Look below for the line holding "Lemma byte_val_of n" and the line holding "revert acc. induction k". Repeat those two and everything between, exactly.
━━━
Lemma stake_app s t : stake (String.length s) (s +:+ t) = s.
Proof. induction s as [|c s IH]; cbn; [by destruct t|]. by rewrite IH. Qed.

Lemma sdrop_app s t : sdrop (String.length s) (s +:+ t) = t.
Proof. induction s as [|c s IH]; cbn; [by destruct t|]. done. Qed.

Lemma stake_sdrop n s : stake n s +:+ sdrop n s = s.
Proof.
  revert s. induction n as [|n IH]; intros s; cbn; [by destruct s|].
  destruct s as [|c s]; cbn; [done|]. by rewrite IH.
Qed.

Lemma stake_length n s :
  (n ≤ String.length s)%nat → String.length (stake n s) = n.
Proof.
  revert s. induction n as [|n IH]; intros [|c s]; cbn; try lia.
  intros ?. rewrite IH; lia.
Qed.

Lemma sdrop_length n s : String.length (sdrop n s) = (String.length s - n)%nat.
Proof. revert s. induction n as [|n IH]; intros [|c s]; cbn; try lia. apply IH. Qed.

Lemma sdrop_sdrop n k s : sdrop n (sdrop k s) = sdrop (k + n) s.
Proof.
  revert s. induction k as [|k IH]; intros s; cbn; [done|].
  destruct s as [|c s]; cbn; [by destruct n|]. apply IH.
Qed.

Lemma stake_all n s : (String.length s ≤ n)%nat → stake n s = s.
Proof.
  revert s. induction n as [|n IH]; intros [|c s]; cbn; try done; try lia.
  intros ?. rewrite IH; [done|lia].
Qed.

Lemma slen_of_nat s n : slen s = N.of_nat n ↔ String.length s = n.
Proof. unfold slen. lia. Qed.

Lemma string_app_assoc s t u : (s +:+ t) +:+ u = s +:+ (t +:+ u).
Proof. induction s as [|c s IH]; cbn; [done|]. by rewrite IH. Qed.

Lemma string_app_nil_r s : s +:+ "" = s.
Proof. induction s as [|c s IH]; cbn; [done|]. by rewrite IH. Qed.

Lemma string_app_inj_length s1 s2 t1 t2 :
  String.length s1 = String.length s2 → s1 +:+ t1 = s2 +:+ t2 → s1 = s2 ∧ t1 = t2.
Proof.
  revert s2. induction s1 as [|c s1 IH]; intros [|d s2]; cbn; try lia; [done|].
  intros Hl [= -> H]. destruct (IH s2) as [-> ->]; [lia|exact H|done].
Qed.

Definition concat_strings (l : list string) : string := foldr String.append "" l.

(** ** Big-endian integers: [to_be_bytes] and [from_be_bytes] *)

Fixpoint be_bytes (k : nat) (n : N) : string :=
  match k with
  | O => ""
  | S k => String (byte_of (n / 256 ^ N.of_nat k mod 256)) (be_bytes k n)
  end.
Fixpoint from_be_acc (acc : N) (s : string) : N :=
  match s with
  | "" => acc
  | String c s => from_be_acc (acc * 256 + byte_val c) s
  end.
Definition from_be (s : string) : N := from_be_acc 0 s.

Lemma byte_val_of n : n < 256 → byte_val (byte_of n) = n.
Proof. apply Ascii.N_ascii_embedding. Qed.

Lemma byte_of_val c : byte_of (byte_val c) = c.
Proof. apply Ascii.ascii_N_embedding. Qed.

Lemma byte_val_lt c : byte_val c < 256.
Proof. apply Ascii.N_ascii_bounded. Qed.

Lemma be_bytes_length k n : String.length (be_bytes k n) = k.
Proof. induction k; cbn; [done|]. by f_equal. Qed.

Lemma from_be_acc_spec acc k n :
  from_be_acc acc (be_bytes k n) = acc * 256 ^ N.of_nat k + n mod 256 ^ N.of_nat k.
Proof.
  revert acc. induction k as [|k IH]; intros acc; cbn [be_bytes from_be_acc].
  - cbn. rewrite N.mod_1_r. lia.
  - rewrite IH, byte_val_of by (apply N.mod_lt; lia).
    rewrite Nat2N.inj_succ, N.pow_succ_r'.
    assert (256 ^ N.of_nat k ≠ 0) by (apply N.pow_nonzero; lia).
    rewrite (N.mul_comm 256 (256 ^ _)), N.Div0.mod_mul_r. lia.
Qed.

Lemma from_be_bytes k n : n < 256 ^ N.of_nat k → from_be (be_bytes k n) = n.
Proof. intros H. unfold from_be. rewrite from_be_acc_spec, N.mod_small by done. lia. Qed.

Lemma from_be_acc_bytes acc s :
  be_bytes (String.length s) (from_be_acc acc s) = s.
Proof.
  revert acc. induction s as [|c s IH]; intros acc; cbn [from_be_acc String.length be_bytes].
  - done.
  - rewrite IH. f_equal.
    assert (Hacc : ∀ a, from_be_acc a s / 256 ^ N.of_nat (String.length s) = a).
    { clear. induction s as [|c s IH]; intros a; cbn [from_be_acc String.length].
      - cbn. by rewrite N.div_1_r.
      - rewrite Nat2N.inj_succ, N.pow_succ_r', (N.mul_comm 256 (256 ^ _)), <-N.Div0.div_div, IH.
        rewrite N.div_add_l, N.div_small by (apply byte_val_lt || lia). lia. }
    rewrite Hacc, (N.add_comm (acc * 256)), N.Div0.mod_add.
    rewrite N.mod_small by apply byte_val_lt. apply byte_of_val.
Qed.

Lemma from_be_acc_lt acc s :
  from_be_acc acc s < (acc + 1) * 256 ^ slen s.
Proof.
  unfold slen. revert acc. induction s as [|c s IH]; intros acc; cbn [from_be_acc String.length].
  - cbn. lia.
  - eapply N.lt_le_trans; [apply IH|]. rewrite Nat2N.inj_succ, N.pow_succ_r'.
    pose proof (byte_val_lt c). rewrite N.mul_assoc. apply N.mul_le_mono_r. lia.
Qed.

Lemma from_be_lt s : from_be s < 256 ^ slen s.
Proof. pose proof (from_be_acc_lt 0 s). unfold from_be. lia. Qed.

Lemma be_bytes_from s : be_bytes (String.length s) (from_be s) = s.
Proof. apply from_be_acc_bytes. Qed.

(** [v.len()] as a machine integer *)
Definition nlen {A} (l : list A) : N := N.of_nat (length l).

(** [items[..].contains] with a lower and upper bound: [(min..=max).contains(&n)] *)
Definition in_range (lo hi n : N) : bool := (lo <=? n) && (n <=? hi).
(** [b.is_ascii_digit() || (b'a'..=b'f').contains(&b)] *)
Definition lower_hex (c : Ascii.ascii) : bool :=
  in_range 48 57 (byte_val c) || in_range 97 102 (byte_val c).

Lemma in_range_true lo hi n : in_range lo hi n = true ↔ lo ≤ n ∧ n ≤ hi.
Proof. unfold in_range. rewrite andb_true_iff, !N.leb_le. done. Qed.

(** record.rs [sorted_unique]: length bounds and strictly ascending neighbours. *)
Definition sorted_unique {A} (ltb : A → A → bool) (l : list A) (lo hi : N) : bool :=
  in_range lo hi (nlen l) && strictly_sorted ltb l.

(** ** UTF-8 *)

(** [s.chars()]: the scalar values of a well-formed UTF-8 string. *)
Definition cont_bits (c : Ascii.ascii) : N := byte_val c mod 64.
Fixpoint chars (s : string) : list N :=
  match s with
  | "" => []
  | String a s1 =>
      let b := byte_val a in
      if b <? 128 then b :: chars s1
      else if b <? 224 then
        match s1 with
        | String c1 s2 => (b mod 32 * 64 + cont_bits c1) :: chars s2
        | "" => [b]
        end
      else if b <? 240 then
        match s1 with
        | String c1 (String c2 s3) =>
            (b mod 16 * 4096 + cont_bits c1 * 64 + cont_bits c2) :: chars s3
        | _ => [b]
        end
      else
        match s1 with
        | String c1 (String c2 (String c3 s4)) =>
            (b mod 8 * 262144 + cont_bits c1 * 4096 + cont_bits c2 * 64 + cont_bits c3)
              :: chars s4
        | _ => [b]
        end
  end.

(** [char::is_control]: Unicode general category Cc. *)
Definition is_control (c : N) : bool := (c <? 32) || in_range 127 159 c.

(** [char::is_whitespace]: the Unicode White_Space property. *)
Definition is_whitespace (c : N) : bool :=
  in_range 9 13 c || (c =? 32) || (c =? 133) || (c =? 160) || (c =? 5760)
  || in_range 8192 8202 c || (c =? 8232) || (c =? 8233) || (c =? 8239)
  || (c =? 8287) || (c =? 12288).

(** [s.trim()] on scalar values. *)
Fixpoint trim_start (l : list N) : list N :=
  match l with
  | c :: l' => if is_whitespace c then trim_start l' else l
  | [] => []
  end.
Definition trim (l : list N) : list N := rev (trim_start (rev (trim_start l))).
━━━
### Exercise response
Lemma byte_val_of n : n < 256 → byte_val (byte_of n) = n.
Proof. apply Ascii.N_ascii_embedding. Qed.

Lemma byte_of_val c : byte_of (byte_val c) = c.
Proof. apply Ascii.ascii_N_embedding. Qed.

Lemma byte_val_lt c : byte_val c < 256.
Proof. apply Ascii.N_ascii_bounded. Qed.

Lemma be_bytes_length k n : String.length (be_bytes k n) = k.
Proof. induction k; cbn; [done|]. by f_equal. Qed.

Lemma from_be_acc_spec acc k n :
  from_be_acc acc (be_bytes k n) = acc * 256 ^ N.of_nat k + n mod 256 ^ N.of_nat k.
Proof.
  revert acc. induction k as [|k IH]; intros acc; cbn [be_bytes from_be_acc].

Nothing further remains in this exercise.